(** C23. Destroying an event loop frees each of its sessions exactly once: the thread is
    joined (after the round it is in, if any), then the walk over the set of
    sessions deletes every one of them although each deletion erases the element
    just visited; no iterator or freed object is used, the set and epoll are
    empty afterwards, the active counter is zero, and an object is left only if
    it was never registered. *)
Theorem destroy_loop_frees b current s :
  reachable s -> (forall r, current = Some r -> allowed_round r (shutdown s).2) ->
  exists s1 s',
    (shutdown >>> match current with Some r => finish_round b r | None => skip end) s = (Done tt, s1) /\
    destroy_loop b current s = (Done tt, s') /\
    m_sessions s' = ∅ /\ epoll s' = ∅ /\ m_activeSessions s' = 0%Z /\
    forall p, objects s' !! p = if decide (p ∈ m_sessions s1) then None else objects s1 !! p.
Proof.
  intros Hr Hc. destruct (destroy_loop_run b current s (reachable_quiet s Hr) Hc)
    as (s1 & s' & E1 & _ & E' & H'). by exists s1, s'.
Qed.

Lemma destroy_loop_frees_witness :
  exists s', destroy_loop true (Some (Round [Wakes 32] (Some ([(7, EPOLLIN)]%N, 3%Z)))) two_sessions =
    (Done tt, s') /\ m_sessions s' = ∅ /\ m_activeSessions s' = 0%Z.
Proof.
  destruct (destroy_loop_frees true (Some (Round [Wakes 32] (Some ([(7, EPOLLIN)]%N, 3%Z)))) two_sessions
    two_sessions_reachable) as (s1 & s' & _ & E & Hm & _ & Ha & _).
  - intros r [= <-]. split; [split; exact I|]. intros ev Hev Hi.
    apply list_elem_of_singleton in Hev as ->. exfalso. revert Hi. vm_compute. discriminate.
  - exists s'. split; [exact E|]. split; [exact Hm|exact Ha].
Defined.
(* ===== verification/Interleave.v ===== *)
(** The event loop and the accept thread at the grain of their critical sections
    (src/server/sessionseventloop.cpp).

    EventLoop runs [registerSession] and a pass of [loop] without interruption.
    Here every access to the state the threads share ([m_sessions] under its
    mutex, an [epoll_ctl], [m_activeSessions], the eventfd, the session objects)
    is one atomic step, and between two atomic steps of the loop's thread the
    other threads do what a schedule says: the accept thread moves through the
    creation and the registration of a session, any thread wakes a session up or
    shuts the loop down.  A theorem over all schedules is a theorem over all
    interleavings. *)

From Stdlib Require Import Ascii String NArith ZArith Lia.
From stdpp Require Import base gmap strings list sorting.
From S2P Require Import Prelude Http Effects EventLoop.
Local Open Scope getodac_scope.

(** * The other threads *)

(** Where the accept thread is, between [new ServerSession] and the end of
    [initSession]. *)
Inductive stage : Type :=
| Idle
| Made (p : N)
| Listed (p : N)
| Polled (p : N).

(** What another thread does next: the accept thread creates a session, inserts
    it in [m_sessions], adds its socket to epoll (with or without success) and
    increments the counter; a thread calls [wakeup] or [shutdown]. *)
Inductive move : Type :=
| Mcreate (p : N) (o : object)
| Minsert
| Mpoll (epoll_ok : bool)
| Mcount
| Mwakeup (p : N)
| Mshutdown.

Record shared := Shared {
  loop : eloop;
  accepting : stage;
  (** before each atomic step of the loop's thread, what the others do *)
  schedule : list (list move)
}.

Definition set_loop (l : eloop) (s : shared) : shared := Shared l (accepting s) (schedule s).
Definition set_accepting (x : stage) (s : shared) : shared := Shared (loop s) x (schedule s).
Definition set_schedule (x : list (list move)) (s : shared) : shared := Shared (loop s) (accepting s) x.

Definition on_loop {A : Type} (m : M eloop A) : M shared A :=
  fun s => let r := m (loop s) in (r.1, set_loop r.2 s).

(** The critical sections of [registerSession]. *)
Definition register_insert (p : N) : M eloop unit :=
  modify (fun s => set_sessions ({[p]} ∪ m_sessions s) s).

(** [epoll_ctl(m_epollHandler, EPOLL_CTL_ADD, session->sock(), &event)] *)
Definition register_poll (p : N) (epoll_ok : bool) : M eloop unit :=
  _ <-- get_object p ;;
  if epoll_ok then modify (fun s => set_epoll ({[p]} ∪ epoll s) s)
  else throw (ex_std (runtime_error (str "Can't register session"))).

Definition register_count : M eloop unit :=
  modify (fun s => set_active (wrap32 (m_activeSessions s + 1)) s).

(** A move of a thread that is elsewhere does nothing.  [Server::exec] catches
    what [registerSession] throws and goes on accepting. *)
Definition perform (m : move) : M shared unit :=
  st <-- gets accepting ;;
  match m, st with
  | Mcreate p o, Idle =>
      s <-- gets loop ;;
      match objects s !! p with
      | None =>
          on_loop (modify (fun s => set_objects (<[p := o]> (objects s)) s)) >>>
          modify (set_accepting (Made p))
      | Some _ => skip
      end
  | Minsert, Made p => on_loop (register_insert p) >>> modify (set_accepting (Listed p))
  | Mpoll ok, Listed p =>
      try_catch (on_loop (register_poll p ok) >>> modify (set_accepting (Polled p)))
        (fun _ => modify (set_accepting Idle))
  | Mcount, Polled p => on_loop register_count >>> modify (set_accepting Idle)
  | Mwakeup p, _ => on_loop (wakeupper_wakeup p)
  | Mshutdown, _ => on_loop shutdown
  | _, _ => skip
  end.

Definition interfere : M shared unit :=
  sch <-- gets schedule ;;
  match sch with
  | [] => skip
  | ms :: rest => modify (set_schedule rest) >>> iterM perform ms
  end.

(** * The loop's thread *)

(** One atomic step, after the others did what they do. *)
Definition atomic {A : Type} (m : M eloop A) : M shared A := interfere >>> on_loop m.

(** [m_sessions.erase(session)] under the mutex *)
Definition erase_session (p : N) : M eloop bool := fun s =>
  if decide (p ∈ m_sessions s) then (Done true, set_sessions (m_sessions s ∖ {[p]}) s) else (Done false, s).

(** [epoll_ctl(m_epollHandler, EPOLL_CTL_DEL, session->sock(), nullptr)] *)
Definition unpoll (p : N) : M eloop unit :=
  _ <-- get_object p ;;
  s <-- gets id ;;
  if decide (p ∈ epoll s) then modify (fun s => set_epoll (epoll s ∖ {[p]}) s)
  else throw (ex_code ENOENT).

Definition unregisterSession (p : N) : M shared unit :=
  erased <-- atomic (erase_session p) ;;
  if (erased : bool) then
    atomic (unpoll p) >>>
    atomic (modify (fun s => set_active (wrap32 (m_activeSessions s - 1)) s))
  else skip.

Definition deleteLater (p : N) : M shared unit :=
  try_catch (unregisterSession p) (fun _ => skip) >>>
  atomic acquire >>>
  atomic (modify (fun s => set_deleteLater ({[p]} ∪ m_deleteLaterObjects s) s)) >>>
  atomic release.

(** The coroutine is resumed to its next suspension; whether it ended by an
    exception. *)
Definition resume (p : N) : M eloop bool :=
  o <-- get_object p ;;
  match co o with
  | [] => undefined
  | t :: rest =>
      modify (fun s => set_objects (<[p := Object (order o) rest (fails o) t]> (objects s)) s) >>>
      ret (fails o && bool_decide (rest = []))%bool
  end.

Definition m_ioYield (p : N) : M shared unit :=
  failed <-- atomic (resume p) ;; when failed (deleteLater p).

Fixpoint quit_loop (fuel : nat) (p : N) : M shared unit :=
  o <-- atomic (get_object p) ;;
  if alive o then
    match fuel with
    | O => undefined
    | S fuel' => m_ioYield p >>> quit_loop fuel' p
    end
  else skip.

Definition quitIoLoop (p : N) : M shared unit :=
  o <-- atomic (get_object p) ;; quit_loop (length (co o)) p.

Definition session_wakeup (p : N) : M shared unit :=
  o <-- atomic (get_object p) ;; if alive o then m_ioYield p else deleteLater p.

Definition session_timeout (p : N) : M shared unit := quitIoLoop p >>> deleteLater p.

Definition processEvents (p events : N) : M shared unit :=
  if negb (N.land events error_events =? 0)%N then quitIoLoop p >>> deleteLater p
  else if negb (N.land events io_events =? 0)%N then session_wakeup p
  else deleteLater p.

Definition destroy (p : N) : M shared unit :=
  quitIoLoop p >>>
  try_catch (unregisterSession p) (fun _ => skip) >>>
  atomic (modify (fun s => set_objects (delete p (objects s)) s)).
(** A call to OpenSSL; a null [value] is [None]. *)
Inductive ssl_call : Type :=
| SSL_CTX_new (method : ssl_method)
| SSL_CONF_CTX_new
| SSL_CONF_cmd (cmd : bytes) (value : option bytes)
| SSL_CONF_CTX_finish
| SSL_CTX_check_private_key
| SSL_CTX_set_read_ahead
| SSL_CTX_set_mode (mode : ssl_mode)
| SSL_CONF_CTX_free
| SSL_CTX_free.

(** The library: whether a call succeeds after those made before, and the text of
    its last error. *)
Class OpenSSL := {
  ssl_ok : list (ssl_call * bool) -> ssl_call -> bool;
  ERR_error_string : list (ssl_call * bool) -> bytes
}.

Record setup := Setup {
  conf : config;
  current_path : bytes;
  (** the calls with their results *)
  openssl_calls : list (ssl_call * bool)
}.

Definition new_setup (cwd : bytes) : setup := Setup default_config cwd [].

Definition assign (f : config -> config) : M setup unit :=
  modify (fun s => Setup (f (conf s)) (current_path s) (openssl_calls s)).

(** * The configuration file *)

Definition fail {X : Type} (text : bytes) : M setup X := throw (ex_std (runtime_error text)).

(** A block with a local object whose destructor is [cleanup]. *)
Definition finally {X : Type} (m : M setup X) (cleanup : M setup unit) : M setup X := fun s =>
  match m s with
  | (Done x, s') => (cleanup >>> ret x) s'
  | (Raise e, s') => (cleanup >>> throw e) s'
  | r => r
  end.

Section Configure.
Context `{Translators} `{OpenSSL}.

Definition ssl (c : ssl_call) : M setup bool :=
  calls <-- gets openssl_calls ;;
  let ok := ssl_ok calls c in
  modify (fun s => Setup (conf s) (current_path s) (openssl_calls s ++ [(c, ok)])) >>>
  ret ok.

Definition ssl_error {X : Type} : M setup X :=
  calls <-- gets openssl_calls ;; fail (ERR_error_string calls).

Definition conf_cmd (kv : bytes * bytes) : M setup unit :=
  ok <-- ssl (SSL_CONF_cmd kv.1 (match kv.2 with [] => None | v => Some v end)) ;;
  if (ok : bool) then skip else ssl_error.

(** What is done while [ctxConf] lives. *)
Definition configure_context (properties : ptree) : M setup unit :=
  settings <-- lift (get_child [str "https"; str "ssl"; str "cxt_settings"] properties) ;;
  iterM conf_cmd (mergedProperties settings []) >>>
  finished <-- ssl SSL_CONF_CTX_finish ;;
  checked <-- (if (finished : bool) then ssl SSL_CTX_check_private_key else ret false) ;;
  if negb checked then ssl_error
  else
    ssl SSL_CTX_set_read_ahead >>>
    ssl (SSL_CTX_set_mode SSL_MODE_RELEASE_BUFFERS) >>>
    ssl (SSL_CTX_set_mode SSL_MODE_ENABLE_PARTIAL_WRITE) >>>
    skip.

Definition init_ssl (properties : ptree) : M setup unit :=
  ctx <-- lift (get_string [str "https"; str "ssl"; str "ctx_method"] properties) ;;
  let ctxMethod := to_lower_copy ctx in
  let method := if decide (ctxMethod = str "DTLS") then DTLS_server_method else TLS_server_method in
  made <-- ssl (SSL_CTX_new method) ;;
  assign (set_sslContext (if (made : bool) then Some method else None)) >>>
  if negb made then fail (str "Can't create SSL Context")
  else
    ctxConf <-- ssl SSL_CONF_CTX_new ;;
    if negb ctxConf then ssl_error
    else finally (configure_context properties) (ssl SSL_CONF_CTX_free >>> skip).

(** The [https] section. *)
Definition https_section (properties : ptree) : M setup unit :=
  if get_bool [str "https"; str "enabled"] false properties then
    assign (fun c => set_https_values (get_int [str "https"; str "port"] (httpsPort c) properties)
                       (get_int [str "accept_timeout"] (s_sslAcceptTimeout c) properties)
                       (get_int [str "shutdown_timeout"] (s_sslShutdownTimeout c) properties) c) >>>
    init_ssl properties
  else assign (fun c => set_https_values (-1) (s_sslAcceptTimeout c) (s_sslShutdownTimeout c) c).

Definition quoted (s : bytes) : bytes := ascii_of_N 34 :: s ++ [ascii_of_N 34].

(** [uid] is that of the process; then the user and group data bases. *)
Context (uid : Z) (getpwnam : bytes -> option (Z * Z)) (getgrnam : bytes -> option Z) (o : options).

Definition wants_drop (properties : ptree) : bool :=
  ((uid =? 0)%Z && (negb (bool_decide (dropUser o = [])) ||
     (bool_decide (is_Some (pt_find (str "privileges") properties)) &&
      get_bool [str "privileges"; str "drop"] false properties)))%bool.
(** * Properties *)

(** Which plugin serves a request: after the plugins have been installed, the
    installed ones are those whose library loads, has its functions and
    initialises successfully, and the status page with the order [UINT32_MAX / 2];
    the answer to a request, a service or an exception, is that of one with the
    least order among those that do not refuse it, and there is none exactly
    when all refuse it.  Installing fails only when a plugin throws something that
    is no standard exception. *)
Theorem create_session_least {R F} sort (libs : list (option (library R F))) confDir status request :
  sorts sort ->
  match install_plugins sort libs confDir status new_host with
  | (Done _, s) =>
      let ps := available confDir libs ++ status_plugins status in
      m_plugins s ≡ₚ ps /\
      (create_session (m_plugins s) request = Ok None /\ (forall q, q ∈ ps -> refuses request q) \/
       exists p, p ∈ ps /\ ~ refuses request p /\ createSession p request = create_session (m_plugins s) request /\
         forall q, q ∈ ps -> (m_order q < m_order p)%N -> refuses request q)
  | (o, _) => (exists e, o = Raise e) /\ exists lib, lib ∈ libs /\ foreign_throw confDir lib
  end.
Proof.
  intros Hs. destruct (install_plugins_run sort libs confDir status Hs) as (n & o & ps & more & -> & _ & Hp & Ho).
  destruct Ho as [(-> & -> & -> & _ & Hsort)|(e & lib & -> & Hl)]; [|eauto].
  rewrite firstn_all in Hp. fold (available confDir libs) in Hp. cbn. split; [done|].
  destruct (create_session_sorted ps request Hsort) as [[E H]|(p & Hin & Hr & E & H)].
  - left. split; [done|]. intros q. rewrite <- Hp. apply H.
  - right. exists p. rewrite <- Hp. split_and!; [done..|]. intros q. rewrite <- Hp. apply H.
Qed.
(** The configuration part fails on a file without [signing.secret], whose absence
    the sample configuration allows; an empty one is replaced. *)
Lemma missing_secret {S J} `{A : AbstractStream bytes S} `{V : BodyState bytes S} `{Json J}
    `{IterationOrder} (properties : ptree) bad_path random (g : globals S) :
  properties !! str "signing.secret" = None ->
  (init_plugin (read_conf (Ok properties) bad_path random) g).1 = Done false.
Proof.
  intros Hs. unfold init_plugin, try_catch, read_conf, bind, modify, gets. rewrite Hs.
  cbn [g_tokenAlgorithm]. by case_decide.
Qed.
Lemma test50m_keeps : keeps (plain (test50m test50mresponse)) (replied (sized_headers test50mresponse) test50mresponse).
Proof.
  apply keeps_plain. intros req s s' Hg E. apply bind_Done in E as (r & s0 & Er & E).
  apply bind_Done in E as ([] & s1 & Ew & E). eapply replied_after; [done|exact Er|exact Ew|].
  destruct (read_replied _ _ _ _ Hg Er) as (pre & _ & _ & Hg0).
  apply write_response_spec in Ew as (_ & Hg1 & _); [|done]. by apply write_sent in E as [? _].
Qed.

Lemma test50ms_keeps :
  length test50mresponse = 50 * MiB ->
  keeps (plain (test50ms test50mresponse)) (replied (sized_headers test50mresponse) test50mresponse).
Proof.
  intros Hl. apply keeps_plain. intros req s s' Hg E. apply bind_Done in E as (r & s0 & Er & E).
  apply bind_Done in E as (ka & s1 & [= <- <-] & E). destruct (read_replied _ _ _ _ Hg Er) as (pre & Hp & E0 & Hg0).
  apply writev_sent in E as [Es _]; [|done]. exists pre, (keepAlive s0). split; [done|].
  rewrite Es, E0, List.concat_cons. unfold blocks. rewrite concat_blocks by exact Hl. by rewrite <- app_assoc.
Qed.

Lemma testWorker_Done req s s' :
  good s -> testWorker tasks req s = (Done tt, s') ->
  exists used, used `prefix_of` tasks /\ replied_chunked (chunked_headers ∅) (texts used) s s' /\
    (100000 <= Z.of_nat (length (texts used)) < 104000)%Z.
Proof.
  intros Hg E. apply bind_Done in E as (r & s0 & Er & E).
  apply bind_Done in E as ([] & s1 & Ew & E). destruct (read_replied _ _ _ _ Hg Er) as (pre & _ & _ & Hg0).
  pose proof Ew as Ew1. apply write_response_spec in Ew1 as (_ & Hg1 & _); [|done].
  destruct (worker_loop tasks 0 s1) as [o s2] eqn:El.
  destruct o as [[]|e| |]; try (unfold in_chunked in E; rewrite El in E;
    destruct (chunked_destroy_returns s2) as (s3 & Ed & _); unfold bind in E; rewrite ?Ed in E; done).
  destruct (worker_loop_delivers (sent s1) tasks 0 s1 s2 (proj1 (chunked_start s1 Hg1)) El)
    as (used & Hp & Hd & Hlo & Hhi).
  exists used. split; [done|]. split; [|split; [exact Hlo|by apply Hhi]].
  eapply chunked_headers_replied; [done|exact Er|exact Ew|]. intros _.
  eapply in_chunked_Done; [done| |exact E]. intros s3 E3. rewrite El in E3. by injection E3 as <-.
Qed.

Lemma testWorker_keeps :
  keeps (plain (testWorker tasks))
    (fun s s' => exists l, replied_chunked (chunked_headers ∅) (texts l) s s' /\
       (100000 <= Z.of_nat (length (texts l)) < 104000)%Z).
Proof. apply keeps_plain. intros req s s' Hg E. destruct (testWorker_Done req s s' Hg E) as (l & _ & H1 & H2). eauto. Qed.

(** A service that ends with text. *)
Lemma with_text_keeps m req s s' :
  (forall ins s1, m req s = (Done ins, s1) -> good s1) ->
  with_text cap0 m req s = Some (Done tt, s') ->
  exists ins s1, m req s = (Done ins, s1) /\ chunked_sent (concat (idata <$> ins)) s1 s'.
Proof.
  intros Hm E. unfold with_text in E. destruct (m req s) as [[ins|e| |] s1] eqn:Em; [|done..].
  destruct (chunked_text_returns cap0 ins s1) as (s2 & Et & Hs); [by eapply Hm|]. rewrite Et in E.
  injection E as <-. eauto.
Qed.

Lemma echoTest_keeps :
  keeps (echoTest cap0)
    (fun s s' => exists r body, (announced r).1 = Z.of_nat (length body) /\
       replied_chunked (chunked_headers ∅) (concat (idata <$> echo_text (announced r).2 body)) s s').
Proof.
  intros req s s' Hg E. pose (sa := set_body [] (setSessionTimeout 10 s)).
  assert (Hga : good sa) by (by apply set_body_good, setSessionTimeout_good).
  assert (Hsa : sent sa = sent s) by (unfold sa; by rewrite set_body_sent, setSessionTimeout_sent).
  assert (Hrun : forall ins s1, (modify (setSessionTimeout 10) >>> modify (set_body []) >>>
      r <-- read_request (collect_body req) ;; body <-- gets body_of ;;
      let '(n, r1) := announced r in
      if negb (n =? Z.of_nat (length body))%Z then throw (ex_int 400)
      else write_response (chunked_headers ∅) >>> ret (echo_text r1 body)) s = (Done ins, s1) ->
    good s1 /\ exists r body pre ka, interim pre /\ sent s1 = sent s ++ pre ++ toString ka (chunked_headers ∅) /\
      (announced r).1 = Z.of_nat (length body) /\ ins = echo_text (announced r).2 body).
  { intros ins s1 E1. apply bind_Done in E1 as ([] & s2 & [= <-] & E1). apply bind_Done in E1 as ([] & s3 & [= <-] & E1).
    apply bind_Done in E1 as (r & s4 & Er & E1). apply bind_Done in E1 as (body & s5 & [= <- <-] & E1).
    destruct (read_replied _ _ _ _ Hga Er) as (pre & Hp & E0 & Hg0). rewrite Hsa in E0.
    destruct (announced r) as [n r1] eqn:Ea. destruct (Z.eqb_spec n (Z.of_nat (length (body_of s4)))) as [Hn|]; [|done].
    apply bind_Done in E1 as ([] & s6 & Ew & [= <- <-]). apply write_response_spec in Ew as (Es & Hg6 & _); [|done].
    split; [done|]. eexists r, (body_of s4), pre, _. rewrite Ea. split_and!; [done| |done|done].
    by rewrite Es, E0, <- app_assoc. }
  unfold echoTest in E. apply with_text_keeps in E as (ins & s1 & E1 & Hs); [|intros ins s1 E1; by destruct (Hrun ins s1 E1)].
  destruct (Hrun ins s1 E1) as (_ & r & body & pre & ka & Hp & Es & Ha & ->).
  exists r, body. split; [done|]. by exists pre, ka, s1.
Qed.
━━━━━━━━━━━━━━━━━━━━
When you reach the line in the material above that holds "Definition set_accepting (x", begin reproducing lines exactly, and stop after the line that holds "modify (fun s => set_sessions".

● ANSWER TO THIS TASK:
Definition set_accepting (x : stage) (s : shared) : shared := Shared (loop s) x (schedule s).
Definition set_schedule (x : list (list move)) (s : shared) : shared := Shared (loop s) (accepting s) x.

Definition on_loop {A : Type} (m : M eloop A) : M shared A :=
  fun s => let r := m (loop s) in (r.1, set_loop r.2 s).

(** The critical sections of [registerSession]. *)
Definition register_insert (p : N) : M eloop unit :=
  modify (fun s => set_sessions ({[p]} ∪ m_sessions s) s).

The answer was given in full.